О ПОДТЕКСТЕ НОВЕЛЛЫ М. АУЕЗОВА

«В СКЛЕПЕ СЫБАНОВ».

 

            «… величие Мухтара Ауезова в том, что все его творения, о чем бы он ни писал, о далеком прошлом своего народа или о жизни в наши дни – всегда были освещены мудростью таланта и разумом художника». Ануар Алимжанов.

            Литературное наследие драматурга, переводчика, ученого Мухтара Ауезова занимает важное место в мировой художественной литературе.

            Объектом нашего исследования является новелла (рассказ по каноническому определению) «В склепе сыбанов».1 Произведение написано в 1923 году и относится к раннему недооцененному периоду творчества писателя.

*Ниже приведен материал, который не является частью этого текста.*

(* ===== verification/Frame.v ===== *)
(** * Frame parsing (frame.h, frame.cpp)

    A frame is read through packed structs laid over the received bytes.  A struct is
    represented by the span it is laid over: its fields are read from memory at their
    offsets, integers in native (little-endian) order unless their type is a big-endian one. *)
From S2P Require Import Prelude Memory Protocol.

(** [sizeof] of the packed structs. *)
Definition HEADER_SIZE : Z := 9.
Definition SETTINGS_ITEM_SIZE : Z := 6.
Definition GOAWAY_SIZE : Z := 17.

(** [n] bytes of memory from offset [i] on. *)
Definition sp_slice (s : span) (i : Z) (n : nat) : list Z :=
  (fun k => sp_get s (i + Z.of_nat k)) <$> seq 0 n.

(** [struct header]. *)
Definition payload_size (s : span) : Z := be_combine (sp_slice s 0 3).
Definition type_field (s : span) : Z := sp_get s 3.
Definition flags_field (s : span) : Z := sp_get s 4.
Definition stream_id_field (s : span) : Z := le_combine (sp_slice s 5 4).

(** The span [{this + offset, size}] over the memory behind a struct; the size is a
    [size_t]. *)
Definition tail_span (s : span) (offset size : Z) : span :=
  Span (sp_mem s) (sp_base s + offset) (u64 size).

(** [header_frame::header_block]. *)
Definition header_block (s : span) : span :=
  let offset := 0 in
  let pad_length := 0 in
  let '(offset, pad_length) :=
    if has_flag (flags_field s) PADDED then (offset + 1, sp_get s HEADER_SIZE)
    else (offset, pad_length) in
  let offset := if has_flag (flags_field s) FLAG_PRIORITY then offset + 5 else offset in
  tail_span s (HEADER_SIZE + offset) (payload_size s - offset - pad_length).

(** [data_frame::data]. *)
Definition frame_data (s : span) : span :=
  let '(offset, pad_length) :=
    if has_flag (flags_field s) PADDED then (1, sp_get s HEADER_SIZE) else (0, 0) in
  tail_span s (HEADER_SIZE + offset) (payload_size s - offset - pad_length).

(** [continuation_frame::header_block]. *)
Definition continuation_block (s : span) : span := tail_span s HEADER_SIZE (payload_size s).

(** [settings_frame::items]: the type and the raw value of each item. *)
Definition settings_item_at (s : span) (i : nat) : Z * Z :=
  let off := HEADER_SIZE + SETTINGS_ITEM_SIZE * Z.of_nat i in
  (le_combine (sp_slice s off 2), le_combine (sp_slice s (off + 2) 4)).
Definition items (s : span) : list (Z * Z) :=
  settings_item_at s <$> seq 0 (Z.to_nat (payload_size s / SETTINGS_ITEM_SIZE)).

(** [reset_frame::code], [window_update_frame::window_size], [goaway_frame]. *)
Definition reset_code (s : span) : Z := le_combine (sp_slice s HEADER_SIZE 4).
Definition window_size (s : span) : Z := be_combine (sp_slice s HEADER_SIZE 4).
Definition additional (s : span) : span :=
  tail_span s GOAWAY_SIZE (payload_size s + HEADER_SIZE - GOAWAY_SIZE).

(** [sizeof] of the struct a frame of the type is cast to ([FrameType]). *)
Definition FrameType_size (t : frame_type) : Z :=
  match t with
  | PRIORITY => HEADER_SIZE + 4 + 1
  | RST_STREAM | WINDOW_UPDATE => HEADER_SIZE + 4
  | PING => HEADER_SIZE + 8
  | GOAWAY => GOAWAY_SIZE
  | DATA | HEADERS | SETTINGS | PUSH_PROMISE | CONTINUATION => HEADER_SIZE
  end.

(** ** [frame_analyzer] *)

Record frame_analyzer : Type := FrameAnalyzer { fa_buffer : span }.

Definition min_size : Z := HEADER_SIZE.

(** [size]: the size of the complete frame. *)
Definition frame_size (s : span) : Z := HEADER_SIZE + payload_size s.

Definition size (fa : frame_analyzer) : Z := frame_size (fa_buffer fa).

(** The constructor and [from_buffer]. *)
Definition from_buffer (b : span) : outcome frame_analyzer :=
  if sp_len b <? min_size then Throw (length_error "not enought data for a valid frame")
  else b ← subspan_count 0 (Z.min (frame_size b) (sp_len b)) b; Ok (FrameAnalyzer b).

Definition is_complete (fa : frame_analyzer) : bool := size fa <=? sp_len (fa_buffer fa).

(** [check]; the ten [check_*_frame] members it dispatches to are empty. *)
Definition check (fa : frame_analyzer) (max_frame_size : Z) : outcome unit :=
  if frame_type_value CONTINUATION <? type_field (fa_buffer fa) then
    Throw (system_error (make_error_code PROTOCOL_ERROR) "Unknown frame type")
  else if max_frame_size <? payload_size (fa_buffer fa) then
    Throw (system_error (make_error_code FRAME_SIZE_ERROR) "Overflow payload size")
  else Ok tt.

(** [get_frame<type>]: the struct over the frame's bytes. *)
Definition get_frame (t : frame_type) (fa : frame_analyzer) : outcome span :=
  if type_field (fa_buffer fa) =? frame_type_value t then Ok (fa_buffer fa)
  else Throw (runtime_error "Can't cast to frame type").

Definition raw_bytes (fa : frame_analyzer) : span := fa_buffer fa.
Definition payload (fa : frame_analyzer) : outcome span := subspan HEADER_SIZE (fa_buffer fa).

(** ** The wire format *)

(** The nine bytes of a frame header whose [stream_id] member is [sid]. *)
Definition header_bytes (len type flags sid : Z) : list Z :=
  be_split 3 len ++ [type; flags] ++ le_split 4 sid.

(** RFC 7540, section 4.1. *)
Definition rfc_frame (type flags id : Z) (body : list Z) : list Z :=
  be_split 3 (Z.of_nat (length body)) ++ [type; flags] ++ be_split 4 id ++ body.

Lemma length_rfc_frame t flags id body : length (rfc_frame t flags id body) = (9 + length body)%nat.
Proof. unfold rfc_frame. rewrite !length_app, !length_be_split. simpl. lia. Qed.

Lemma rfc_frame_bytes t flags id body :
  is_byte t -> is_byte flags -> bytes_ok body -> bytes_ok (rfc_frame t flags id body).
Proof.
  intros Ht Hf Hb. unfold rfc_frame. rewrite !Forall_app.
  split_and!; [apply be_split_bytes_ok|by repeat (apply Forall_cons; split)|apply be_split_bytes_ok|done].
Qed.

(** ** Slices of memory *)

Lemma sp_slice_bytes s i n :
  0 <= i -> i + Z.of_nat n <= sp_len s ->
  sp_slice s i n = take n (drop (Z.to_nat i) (sp_bytes s)).
Proof.
  intros Hi Hn. apply list_eq. intros k. unfold sp_slice. rewrite list_lookup_fmap.
  destruct (decide (k < n)%nat).
  - rewrite lookup_seq_lt, lookup_take_lt, lookup_drop by done. simpl.
    rewrite sp_bytes_lookup by lia. do 2 f_equal. lia.
  - rewrite lookup_seq_ge, lookup_take_ge by lia. done.
Qed.

(** The fields of a span that begins with a header. *)
Lemma header_fields s len type flags sid rest :
  sp_bytes s = header_bytes len type flags sid ++ rest -> fits 24 len -> fits 32 sid ->
  payload_size s = len /\ type_field s = type /\ flags_field s = flags /\ stream_id_field s = sid.
Proof.
  intros Hb Hl Hs.
  assert (Hlen : 9 <= sp_len s).
  { apply (f_equal length) in Hb. rewrite length_sp_bytes in Hb. unfold header_bytes in Hb.
    rewrite !length_app, length_be_split, length_le_split in Hb. simpl in Hb. lia. }
  assert (Hget : forall i x, 0 <= i < sp_len s -> sp_bytes s !! Z.to_nat i = Some x -> sp_get s i = x).
  { intros i x Hi Hx. rewrite sp_bytes_lookup in Hx by lia. injection Hx as <-. f_equal. lia. }
  unfold payload_size, type_field, flags_field, stream_id_field.
  rewrite !sp_slice_bytes by lia. rewrite Hb. unfold header_bytes. split_and!.
  - rewrite <- app_assoc. change (Z.to_nat 0) with 0%nat. rewrite drop_0.
    rewrite take_app_length' by (by rewrite length_be_split).
    rewrite be_combine_split. by apply wrap_small.
  - apply Hget; [lia|]. rewrite Hb. unfold header_bytes. rewrite <- !app_assoc.
    rewrite lookup_app_r by (rewrite length_be_split; lia). by rewrite length_be_split.
  - apply Hget; [lia|]. rewrite Hb. unfold header_bytes. rewrite <- !app_assoc.
    rewrite lookup_app_r by (rewrite length_be_split; lia). by rewrite length_be_split.
  - replace (be_split 3 len ++ [type; flags] ++ le_split 4 sid) with
      ((be_split 3 len ++ [type; flags]) ++ le_split 4 sid) by (by rewrite <- app_assoc).
    rewrite <- app_assoc. rewrite drop_app_length' by (by rewrite length_app, length_be_split).
    rewrite take_app_length' by (by rewrite length_le_split).
    rewrite le_combine_split. by apply wrap_small.
Qed.

(** A header followed by its payload and anything else is taken apart. *)
Lemma from_buffer_complete s len type flags sid body rest :
  span_ok s -> sp_bytes s = header_bytes len type flags sid ++ body ++ rest ->
  Z.of_nat (length body) = len -> fits 24 len -> fits 32 sid ->
  exists fa, from_buffer s = Ok fa /\ is_complete fa = true /\ span_ok (fa_buffer fa) /\
    sp_bytes (fa_buffer fa) = header_bytes len type flags sid ++ body /\
    sp_mem (fa_buffer fa) = sp_mem s /\ sp_base (fa_buffer fa) = sp_base s /\
    sp_len (fa_buffer fa) = HEADER_SIZE + len.
Proof.
  intros Hok Hb Hlen Hl Hs.
  destruct (header_fields s len type flags sid (body ++ rest) Hb Hl Hs) as (Hp & _).
  assert (Hn : length (header_bytes len type flags sid) = 9%nat)
    by (unfold header_bytes; by rewrite !length_app, length_be_split, length_le_split).
  assert (Hsp : sp_len s = 9 + len + Z.of_nat (length rest)).
  { apply (f_equal length) in Hb. rewrite length_sp_bytes, !length_app, Hn in Hb. destruct Hok. lia. }
  unfold from_buffer, frame_size, min_size, HEADER_SIZE. rewrite Hp.
  rewrite (proj2 (Z.ltb_ge _ _)) by lia. rewrite Z.min_l by lia.
  unfold subspan_count. rewrite (proj2 (Z.leb_le 0 _)), (proj2 (Z.leb_le _ (_ - 0))) by lia.
  cbn [andb mbind outcome_bind]. eexists. split; [done|].
  assert (Hb' : sp_bytes (Span (sp_mem s) (sp_base s + 0) (9 + len))
    = header_bytes len type flags sid ++ body).
  { rewrite Z.add_0_r, (sp_bytes_take _ _ (sp_len s)) by lia.
    replace (sp_bytes (Span (sp_mem s) (sp_base s) (sp_len s))) with (sp_bytes s) by (by destruct s).
    rewrite Hb, app_assoc, take_app_length'; [done|]. rewrite length_app, Hn. lia. }
  split_and!; cbn [fa_buffer sp_mem sp_base sp_len]; [|split; [simpl; lia|apply Hok]|done..|lia|lia].
  unfold is_complete, size, frame_size. cbn [fa_buffer].
  destruct (header_fields (Span (sp_mem s) (sp_base s + 0) (9 + len)) len type flags sid body Hb' Hl Hs)
    as (Hp' & _). rewrite Hp'. apply Z.leb_le. simpl. unfold HEADER_SIZE. lia.
Qed.

(** Until the last byte of a frame has arrived it is not complete. *)
Lemma from_buffer_partial s :
  min_size <= sp_len s -> sp_len s < frame_size s ->
  exists fa, from_buffer s = Ok fa /\ is_complete fa = false /\ size fa = frame_size s /\
    sp_bytes (fa_buffer fa) = sp_bytes s.
Proof.
  intros Hmin Hlt. unfold from_buffer. rewrite (proj2 (Z.ltb_ge _ _)) by lia. rewrite Z.min_r by lia.
  unfold min_size, HEADER_SIZE in Hmin.
  unfold subspan_count. rewrite (proj2 (Z.leb_le 0 _)), (proj2 (Z.leb_le _ (_ - 0))) by lia.
  cbn [andb mbind outcome_bind]. rewrite Z.add_0_r. destruct s as [m b l]. cbn [sp_mem sp_base sp_len] in *.
  eexists. split; [done|]. unfold is_complete, size. cbn [fa_buffer sp_len].
  split_and!; [by apply Z.leb_gt|done..].
Qed.

(** ** Padding *)

(** A span inside the payload of the frame [s]. *)
Definition in_payload (sub s : span) : Prop :=
  sp_mem sub = sp_mem s /\ sp_base s + HEADER_SIZE <= sp_base sub /\
  sp_base sub + sp_len sub <= sp_base s + frame_size s.

(** The bytes of a HEADERS or DATA payload that are not header block or data. *)
Definition priority_bytes (s : span) : Z := if has_flag (flags_field s) FLAG_PRIORITY then 5 else 0.
Definition padding_bytes (s : span) : Z :=
  if has_flag (flags_field s) PADDED then 1 + sp_get s HEADER_SIZE else 0.

Lemma sp_get_byte s i : span_ok s -> 0 <= sp_get s i < 256.
Proof. intros [_ Hm]. apply (Hm (sp_base s + i)). Qed.

Lemma payload_size_fits s : span_ok s -> fits 24 (payload_size s).
Proof.
  intros [_ Hm]. unfold payload_size, fits. apply (be_combine_fits (sp_slice s 0 3)).
  apply Forall_fmap, Forall_true. intros i. apply Hm.
Qed.

Lemma tail_span_in_payload s offset extra :
  span_ok s -> 0 <= offset -> 0 <= extra <= 261 - offset ->
  in_payload (tail_span s (HEADER_SIZE + offset) (payload_size s - offset - extra)) s <->
  offset + extra <= payload_size s.
Proof.
  intros Hs Ho He. destruct (payload_size_fits s Hs) as [Hp1 Hp2]. unfold in_payload, tail_span, frame_size.
  cbn [sp_mem sp_base sp_len]. set (x := payload_size s - offset - extra).
  destruct (Z.le_gt_cases 0 x).
  - unfold u64. rewrite wrap_small by (unfold fits, x; lia). unfold x. split; intros; [lia|].
    split; [done|]. unfold HEADER_SIZE. lia.
  - assert (u64 x = x + 2 ^ 64) as -> by (unfold u64, wrap, x in *; Z.div_mod_to_equations; lia).
    unfold x. split; [|lia]. intros (_ & _ & Hle). lia.
Qed.
(** The payload is stored through the returned span, after the commit. *)
Lemma data_bytes id flags body :
  fits 32 id -> has_flag flags PADDED = false -> Z.of_nat (length body) < 2 ^ 24 ->
  let '(b, (off, len)) := data fresh (native_to_big id) flags (Z.of_nat (length body)) in
  len = Z.of_nat (length body) /\ data_view (write_at off body b) = rfc_frame 0 flags id body.
Proof.
  intros Hid Hp Hl. unfold data. rewrite Hp. split; [done|].
  rewrite <- header_rfc by done.
  transitivity (data_view (commit (9 + 0 + Z.of_nat (length body)) (write_at 9 body
    (set_payload_size (Z.of_nat (length body)) (set_stream_id (native_to_big id) (set_flags flags
      (set_type DATA (buffer_new fresh (HEADER_SIZE + 0 + Z.of_nat (length body)))))))) ).1); [done|].
  apply body_view; [done|apply length_header| |lia|apply Z.le_refl].
  destruct (new_header DATA flags (native_to_big id) (Z.of_nat (length body))
    (HEADER_SIZE + 0 + Z.of_nat (length body))) as (tl & H & _); [unfold HEADER_SIZE; lia|].
  by exists tl.
Qed.

(** The bytes between the header and the payload of a HEADERS or DATA frame: the room for the pad length and
    the priority fields, which is not filled. *)
Definition unfilled (flags : Z) (priority : bool) : list Z :=
  fresh <$> seqZ 9 ((if has_flag flags PADDED then 1 else 0) + (if priority then 5 else 0)).

Lemma headers_unfilled id flags len :
  data_view (headers fresh (native_to_big id) flags len) =
  header_bytes (u32 len) 1 flags (native_to_big id) ++ unfilled flags (has_flag flags FLAG_PRIORITY).
Proof.
  unfold headers, unfilled. set (size := HEADER_SIZE + _ + _). set (n := _ + (if has_flag flags FLAG_PRIORITY then _ else _)).
  assert (Hn : size = 9 + n /\ 0 <= n) by (unfold size, n, HEADER_SIZE; destruct (has_flag _ _), (has_flag _ _); lia).
  destruct Hn as [-> Hn]. apply committed_view; [done| |apply Z.le_refl|].
  - rewrite length_app, length_header, length_fmap, length_seqZ. lia.
  - destruct (store_header HEADERS flags (native_to_big id) len (buffer_new fresh (9 + n))) as [-> _];
      [rewrite new_memory; lia|]. exists []. rewrite app_nil_r. f_equal. cbn [buffer_new b_memory].
    rewrite seqZ_app, fmap_app by lia. by rewrite drop_app_length'.
Qed.

Lemma data_unfilled id flags body :
  Z.of_nat (length body) < 2 ^ 24 ->
  let '(b, (off, len)) := data fresh (native_to_big id) flags (Z.of_nat (length body)) in
  len = Z.of_nat (length body) /\
  data_view (write_at off body b) =
    header_bytes (u32 (Z.of_nat (length body))) 0 flags (native_to_big id) ++ unfilled flags false ++ body.
Proof.
  intros Hl. unfold data, unfilled. rewrite Z.add_0_r. set (n := if has_flag flags PADDED then 1 else 0). split; [done|].
  assert (Hn : 0 <= n) by (unfold n; destruct (has_flag _ _); lia). set (len := Z.of_nat (length body)).
  set (hd := header_bytes (u32 len) 0 flags (native_to_big id)).
  transitivity (data_view (commit (9 + n + len) (write_at (9 + n) body
    (set_payload_size len (set_stream_id (native_to_big id) (set_flags flags
      (set_type DATA (buffer_new fresh (9 + n + len))))))) ).1); [done|].
  apply committed_view; [done| |apply Z.le_refl|].
  - unfold hd. rewrite !length_app, length_header, length_fmap, length_seqZ. unfold len. lia.
  - destruct (store_header DATA flags (native_to_big id) len (buffer_new fresh (9 + n + len))) as [Hb _];
      [rewrite new_memory; lia|].
    rewrite (write_after (hd ++ (fresh <$> seqZ 9 n)) (fresh <$> seqZ (9 + n) len) (9 + n) body _).
    + exists (drop (length body) (fresh <$> seqZ (9 + n) len)). by rewrite !app_assoc.
    + etransitivity; [exact Hb|]. unfold hd. rewrite <- app_assoc. f_equal. cbn [buffer_new b_memory].
      rewrite <- Z.add_assoc, seqZ_app, fmap_app by lia. rewrite drop_app_length' by done.
      by rewrite seqZ_app, fmap_app by lia.
    + unfold hd. rewrite length_app, length_header, length_fmap, length_seqZ. lia.
Qed.

(** The items of a SETTINGS frame: RFC 7540, section 6.5.1. *)
Definition settings_number (t : settings_type) : Z :=
  match t with
  | HEADER_TABLE_SIZE => 1 | ENABLE_PUSH => 2 | MAX_CONCURRENT_STREAMS => 3
  | SETTINGS_INITIAL_WINDOW_SIZE => 4 | MAX_FRAME_SIZE => 5 | MAX_HEADER_LIST_SIZE => 6
  | ENABLE_CONNECT_PROTOCOL => 8
  end.

Lemma item_wire t v :
  fits 32 v -> item_bytes (make_item t v) = be_split 2 (settings_number t) ++ be_split 4 v.
Proof.
  intros Hv. unfold item_bytes, make_item. cbn [item_type item_value].
  rewrite native_to_big_bytes by done. by destruct t.
Qed.

Lemma length_items l : length (l ≫= item_bytes) = (6 * length l)%nat.
Proof.
  induction l as [|i l IH]; [done|]. cbn [mbind list_bind]. rewrite length_app, IH.
  unfold item_bytes. rewrite length_app, !length_le_split. simpl. lia.
Qed.

Lemma settings_bytes l :
  Z.of_nat (length l) < 2 ^ 20 ->
  data_view (settings_frame fresh l) = rfc_frame 4 0 0 (l ≫= item_bytes).
Proof.
  intros Hl. rewrite <- header_rfc; [|by split|rewrite length_items; lia].
  rewrite length_items. replace (Z.of_nat (6 * length l)) with (SETTINGS_ITEM_SIZE * Z.of_nat (length l))
    by (unfold SETTINGS_ITEM_SIZE; lia).
  unfold settings_frame. apply body_view; [done|apply length_header| | |apply Z.le_refl].
  - destruct (new_header SETTINGS 0 0 (SETTINGS_ITEM_SIZE * Z.of_nat (length l))
      (HEADER_SIZE + SETTINGS_ITEM_SIZE * Z.of_nat (length l))) as (tl & H & _);
      [unfold HEADER_SIZE, SETTINGS_ITEM_SIZE; lia|].
    by exists tl.
  - rewrite length_items. unfold HEADER_SIZE, SETTINGS_ITEM_SIZE. lia.
Qed.
End wire.

(** ** Building and parsing *)

(** The bytes of a span, counted from its first one, are those of memory. *)
Lemma frame_body s len type flags sid body :
  sp_bytes s = header_bytes len type flags sid ++ body -> sp_len s = 9 + Z.of_nat (length body) ->
  forall i n, 0 <= i -> i + Z.of_nat n <= Z.of_nat (length body) ->
  sp_slice s (9 + i) n = take n (drop (Z.to_nat i) body).
Proof.
  intros Hb Hl i n Hi Hn. rewrite sp_slice_bytes, Hb by lia.
  replace (Z.to_nat (9 + i)) with (length (header_bytes len type flags sid) + Z.to_nat i)%nat
    by (rewrite length_header; lia).
  by rewrite drop_app_add.
Qed.

(** A span over [n] bytes of the payload. *)
Lemma tail_slice s len type flags sid body i n :
  sp_bytes s = header_bytes len type flags sid ++ body -> sp_len s = 9 + Z.of_nat (length body) ->
  0 <= i -> 0 <= n -> i + n <= Z.of_nat (length body) -> Z.of_nat (length body) < 2 ^ 24 ->
  sp_bytes (tail_span s (9 + i) n) = take (Z.to_nat n) (drop (Z.to_nat i) body).
Proof.
  intros Hb Hl Hi Hn Hle Hf. unfold tail_span, u64. rewrite wrap_small by (unfold fits; lia).
  transitivity (sp_slice s (9 + i) (Z.to_nat n)).
  - unfold sp_bytes, sp_slice. cbn [sp_len]. apply list_fmap_ext. intros k x _. unfold sp_get.
    cbn [sp_mem sp_base]. f_equal. lia.
  - by rewrite (frame_body _ _ _ _ _ _ Hb Hl) by lia.
Qed.

(** A span over the whole payload but its first [i] bytes. *)
Lemma tail_body s len type flags sid body i :
  sp_bytes s = header_bytes len type flags sid ++ body -> sp_len s = 9 + Z.of_nat (length body) ->
  0 <= i <= Z.of_nat (length body) -> Z.of_nat (length body) < 2 ^ 24 ->
  sp_bytes (tail_span s (9 + i) (Z.of_nat (length body) - i)) = drop (Z.to_nat i) body.
Proof.
  intros Hb Hl Hi Hf. rewrite (tail_slice _ _ _ _ _ _ _ _ Hb Hl) by lia.
  apply take_ge. rewrite length_drop. lia.
Qed.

            С позиции защиты социалистического переустройства жизни, а затем социалистического реализма творческие установки молодого писателя подвергались критике. М.Каратаев, делая образ рассказов 20-х годов, пришел к выводу: «… Однако ограниченность мировоззрения и еще не преодоленная в те годы влияние чуждой идеологии мешали Ауезову видеть народную жизнь в перспективе ее революционного развития, понять во всей полноте все то новое, что принес советский строй в казахскую степь. Поэтому творчество его в те годы несло в себе ошибочные представления и было лишено до конца верного понимания происходящего».2 Изучение нами новеллы 20-х годов подтвердило верность наблюдений известного критика об акценте М. Ауезова на проблеме прав человека, исторической памяти, национальных традициях, которые попирались в ту эпоху новой властью.

            Малым и средним эпическим жанрам творчества М. Ауезова посвящались диссертации и другие исследовательские работы, но в системно-структурном плане ни одно из этих произведений не рассматривалось до монографии Кулумбетовой А.Е. «Стиль казахского рассказа и повести». Однако исследователь не касалась новеллы «В склепе сыбанов», который прошел мимо внимания всех, так или иначе изучавших творчество писателя.

            Цель данного исследования – раскрыть подтекст произведения, под которым мы подразумеваем намеренно завуалированную автором оценку изображаемых явлений.

            Основная мысль заключена в последних строках новеллы: «Мы тоже посмеялись его рассказу. Надвигались сумерки, и мы направились к аулу.  (С.74) Здесь обнаруживаем скрытое противоречие («испугались»: «… причиной моего испуга были обыкновенные спички» - «посмеялись»; «вышли из аула»; «… услышать из уст самого Жортара рассказ о его прошлом» - «направились к аулу»), которое является психологическим фокусом, а также знаковым («сумерки» - «темная, беспросветная ночь»): свет сменяется тьмой.  Активный центр в новелле содержит идею о том, что новое порой представляет в восприятии людей в курьезном виде.  Постигнув суть системы фокусов, читатель начинает переосмысление прочитанного сквозь обретенную призму. Это приводит к совершенно иному пониманию идеи по законам жанра новеллы, благодаря обнаруженному подтексту.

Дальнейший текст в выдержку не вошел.